For more tips on having an honest a good night in bed, visit the Sleep Health Foundation.
As well as keeping you up at night, your phone can also transfer germs.
According to a new study, some viruses (including human coronaviruses that came before COVID-19) can remain infectious on surfaces for up to 9 days. So you ought to disinfect the ‘portable petri dish’ that’s your mobile regularly with a cleaning product that’s 70% ethanol.
Washing your hands regularly with plenty of soap and water for a minimum of 20 seconds — or using an alcohol-based hand rub if the soap isn’t available — is that the best way to protecting yourself from COVID-19.
Should you wear a face mask?
If you’re feeling anxious, you would possibly be considering wearing a mask for protection. But face masks aren’t recommended for the overall population. Only people that have symptoms of COVID-19 or who are caring for an individual with suspected (or confirmed) COVID-19 got to wear a disposable (surgical) mask.
Where to travel for help if you are feeling anxious?
Fortunately, if you’re feeling stressed or worried about the coronavirus (COVID-19), assistance is available.

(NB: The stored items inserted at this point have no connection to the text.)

(* ===== verification/Processor.v ===== *)
(** * The processor: [Processor::process] of [program/src/processor.rs]

    From the bytes of an instruction to its handler. *)
From S2P Require Import Prelude Codec Errors Runtime Pod State ExtensionType ExtensionData Tlv.
From S2P Require Import TlvAlloc StateExt Fee Authority Transfer Supply AccountOps SetAuthority.
From S2P Require Import Instruction InitOps TransferFeeOps ExtensionOps SystemOps UiAmountOps.
From S2P Require Import CiphertextOps ProofExtraction ConfidentialOps ConfidentialTransferOps.
From S2P Require Import ConfidentialFeeOps ConfidentialMintBurnOps AccountAlloc InterfaceOps.

(** ** [PodTokenInstruction] of [program/src/pod_instruction.rs] *)
Module PodTokenInstruction.
Inductive t :=
| InitializeMint | InitializeAccount | InitializeMultisig | Transfer | Approve
| Revoke | SetAuthority | MintTo | Burn | CloseAccount
| FreezeAccount | ThawAccount | TransferChecked | ApproveChecked | MintToChecked
| BurnChecked | InitializeAccount2 | SyncNative | InitializeAccount3 | InitializeMultisig2
| InitializeMint2 | GetAccountDataSize | InitializeImmutableOwner | AmountToUiAmount
| UiAmountToAmount
| InitializeMintCloseAuthority | TransferFeeExtension | ConfidentialTransferExtension
| DefaultAccountStateExtension | Reallocate
| MemoTransferExtension | CreateNativeMint | InitializeNonTransferableMint
| InterestBearingMintExtension | CpiGuardExtension
| InitializePermanentDelegate | TransferHookExtension | ConfidentialTransferFeeExtension
| WithdrawExcessLamports | MetadataPointerExtension
| GroupPointerExtension | GroupMemberPointerExtension | ConfidentialMintBurnExtension
| ScaledUiAmountExtension | PausableExtension.
#[global] Instance eq_dec : EqDecision t.
Proof. solve_decision. Defined.

(** In the order of the discriminants. *)
Definition all : list t :=
  [InitializeMint; InitializeAccount; InitializeMultisig; Transfer; Approve;
   Revoke; SetAuthority; MintTo; Burn; CloseAccount;
   FreezeAccount; ThawAccount; TransferChecked; ApproveChecked; MintToChecked;
   BurnChecked; InitializeAccount2; SyncNative; InitializeAccount3; InitializeMultisig2;
   InitializeMint2; GetAccountDataSize; InitializeImmutableOwner; AmountToUiAmount;
   UiAmountToAmount;
   InitializeMintCloseAuthority; TransferFeeExtension; ConfidentialTransferExtension;
   DefaultAccountStateExtension; Reallocate;
   MemoTransferExtension; CreateNativeMint; InitializeNonTransferableMint;
   InterestBearingMintExtension; CpiGuardExtension;
   InitializePermanentDelegate; TransferHookExtension; ConfidentialTransferFeeExtension;
   WithdrawExcessLamports; MetadataPointerExtension;
   GroupPointerExtension; GroupMemberPointerExtension; ConfidentialMintBurnExtension;
   ScaledUiAmountExtension; PausableExtension].

(** [PodTokenInstruction::try_from(u8)] *)
Definition try_from (b : Z) : option t := all !! Z.to_nat b.
End PodTokenInstruction.
Abbreviation PodTokenInstruction := PodTokenInstruction.t.

Section process.
Context `{rt : Runtime} `{sp : !SystemProgram} `{fl : F64} `{curve : Curve} `{zk : !ZkSdk}.
Context `{metadata_if : token_metadata.MetadataInterface} `{group_if : token_group.GroupInterface}.
Implicit Types (w : world) (accounts : list AccountInfo) (input : list byte).

(** [Processor::process] *)
Definition process (program_id : Pubkey) accounts input w : res world :=
  match decode_instruction_type PodTokenInstruction.try_from input with
  | Ok instruction_type =>
      match instruction_type with
      | PodTokenInstruction.InitializeMint =>
          '(decimals, mint_authority, freeze_authority) ←
            decode_instruction_data_with_coption_pubkey InitializeMintData input;
          process_initialize_mint accounts decimals mint_authority freeze_authority w
      | PodTokenInstruction.InitializeMint2 =>
          '(decimals, mint_authority, freeze_authority) ←
            decode_instruction_data_with_coption_pubkey InitializeMintData input;
          process_initialize_mint2 accounts decimals mint_authority freeze_authority w
      | PodTokenInstruction.InitializeAccount => process_initialize_account accounts w
      | PodTokenInstruction.InitializeAccount2 =>
          owner ← decode_instruction_data pubkey input;
          process_initialize_account2 accounts owner w
      | PodTokenInstruction.InitializeAccount3 =>
          owner ← decode_instruction_data pubkey input;
          process_initialize_account3 accounts owner w
      | PodTokenInstruction.InitializeMultisig =>
          m ← decode_instruction_data InitializeMultisigData input;
          process_initialize_multisig accounts m w
      | PodTokenInstruction.InitializeMultisig2 =>
          m ← decode_instruction_data InitializeMultisigData input;
          process_initialize_multisig2 accounts m w
      | PodTokenInstruction.Transfer =>
          amount ← decode_instruction_data AmountData input;
          process_transfer program_id accounts amount TransferUnchecked w
      | PodTokenInstruction.Approve =>
          amount ← decode_instruction_data AmountData input;
          process_approve program_id accounts amount Unchecked w
      | PodTokenInstruction.Revoke => process_revoke program_id accounts w
      | PodTokenInstruction.SetAuthority =>
          '(authority_type, new_authority) ←
            decode_instruction_data_with_coption_pubkey SetAuthorityData input;
          authority_type ← authority_type_from authority_type;
          process_set_authority program_id accounts authority_type new_authority w
      | PodTokenInstruction.MintTo =>
          amount ← decode_instruction_data AmountData input;
          process_mint_to program_id accounts amount Unchecked w
      | PodTokenInstruction.Burn =>
          amount ← decode_instruction_data AmountData input;
          process_burn program_id accounts amount Unchecked w
      | PodTokenInstruction.CloseAccount => process_close_account program_id accounts w
      | PodTokenInstruction.FreezeAccount =>
          process_toggle_freeze_account program_id accounts true w
      | PodTokenInstruction.ThawAccount =>
          process_toggle_freeze_account program_id accounts false w
      | PodTokenInstruction.TransferChecked =>
          '(amount, decimals) ← decode_instruction_data AmountCheckedData input;
          process_transfer program_id accounts amount (TransferChecked decimals) w
      | PodTokenInstruction.ApproveChecked =>
          '(amount, decimals) ← decode_instruction_data AmountCheckedData input;
          process_approve program_id accounts amount (Checked decimals) w
      | PodTokenInstruction.MintToChecked =>
          '(amount, decimals) ← decode_instruction_data AmountCheckedData input;
          process_mint_to program_id accounts amount (Checked decimals) w
      | PodTokenInstruction.BurnChecked =>
          '(amount, decimals) ← decode_instruction_data AmountCheckedData input;
          process_burn program_id accounts amount (Checked decimals) w
      | PodTokenInstruction.SyncNative => process_sync_native accounts w
      | PodTokenInstruction.GetAccountDataSize =>
          extension_types ← extension_types_try_from (chunks2 (drop 1 input));
          process_get_account_data_size accounts extension_types w
      | PodTokenInstruction.InitializeMintCloseAuthority =>
          '(_, close_authority) ←
            decode_instruction_data_with_coption_pubkey unit_codec input;
          process_initialize_mint_close_authority accounts close_authority w
      | PodTokenInstruction.TransferFeeExtension =>
          process_transfer_fee_instruction program_id accounts (drop 1 input) w
      | PodTokenInstruction.DefaultAccountStateExtension =>
          process_default_account_state_instruction program_id accounts (drop 1 input) w
      | PodTokenInstruction.InitializeImmutableOwner =>
          process_initialize_immutable_owner accounts w
      | PodTokenInstruction.MemoTransferExtension =>
          process_memo_transfer_instruction program_id accounts (drop 1 input) w
      | PodTokenInstruction.InitializeNonTransferableMint =>
          process_initialize_non_transferable_mint accounts w
      | PodTokenInstruction.InterestBearingMintExtension =>
          process_interest_bearing_instruction program_id accounts (drop 1 input) w
      | PodTokenInstruction.CpiGuardExtension =>
          process_cpi_guard_instruction program_id accounts (drop 1 input) w
      | PodTokenInstruction.InitializePermanentDelegate =>
          delegate ← decode_instruction_data pubkey input;
          process_initialize_permanent_delegate accounts delegate w
      | PodTokenInstruction.TransferHookExtension =>
          process_transfer_hook_instruction program_id accounts (drop 1 input) w
      | PodTokenInstruction.WithdrawExcessLamports =>
          process_withdraw_excess_lamports program_id accounts w
      | PodTokenInstruction.MetadataPointerExtension =>
          process_metadata_pointer_instruction program_id accounts (drop 1 input) w
      | PodTokenInstruction.GroupPointerExtension =>
          process_group_pointer_instruction program_id accounts (drop 1 input) w
      | PodTokenInstruction.GroupMemberPointerExtension =>
          process_group_member_pointer_instruction program_id accounts (drop 1 input) w
      | PodTokenInstruction.ScaledUiAmountExtension =>
          process_scaled_ui_amount_instruction program_id accounts (drop 1 input) w
      | PodTokenInstruction.PausableExtension =>
          process_pausable_instruction program_id accounts (drop 1 input) w
      | PodTokenInstruction.AmountToUiAmount =>
          amount ← decode_instruction_data AmountData input;
          process_amount_to_ui_amount accounts amount w
      | PodTokenInstruction.UiAmountToAmount =>
          ui_amount ← ok_or (from_utf8 (drop 1 input)) (tok InvalidInstruction);
          process_ui_amount_to_amount accounts ui_amount w
      | PodTokenInstruction.Reallocate =>
          extension_types ← extension_types_try_from (chunks2 (drop 1 input));
          process_reallocate program_id accounts extension_types w
      | PodTokenInstruction.CreateNativeMint => process_create_native_mint accounts w
      | PodTokenInstruction.ConfidentialTransferExtension =>
          confidential_transfer.process_instruction program_id accounts (drop 1 input) w
      | PodTokenInstruction.ConfidentialTransferFeeExtension =>
          confidential_transfer_fee.process_instruction program_id accounts (drop 1 input) w
      | PodTokenInstruction.ConfidentialMintBurnExtension =>
          confidential_mint_burn.process_instruction program_id accounts (drop 1 input) w
      end
  | _ =>
      match token_metadata.metadata_instruction_unpack input with
      | Some instruction => token_metadata.process_instruction program_id accounts instruction w
      | None =>
          match token_group.group_instruction_unpack input with
          | Some instruction => token_group.process_instruction accounts instruction w
          | None => Err (tok InvalidInstruction)
          end
      end
  end.
End process.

Speak to your GP or contact any of those organizations:Beyond Blue offers mental-health counseling 24 hours each day on 1300 22 4636. you’ll also speak to someone via online chat (3 pm to 12 am, 7 days every week ).Children and young adults (up to age 25) can call Kids Helpline on 1800 55 1800 to talk with a counselor, 24 hours each day . Online chat is additionally available 24/7.Call Lifeline on 13 11 14 to talk with a trained psychological state supporter, 24 hours each day . Online chat is out there between 7pm and midnight (AEST), 7 days every week . you’ll also text 0477 13 11 14 between 6pm and midnight (AEST), 7 days a week.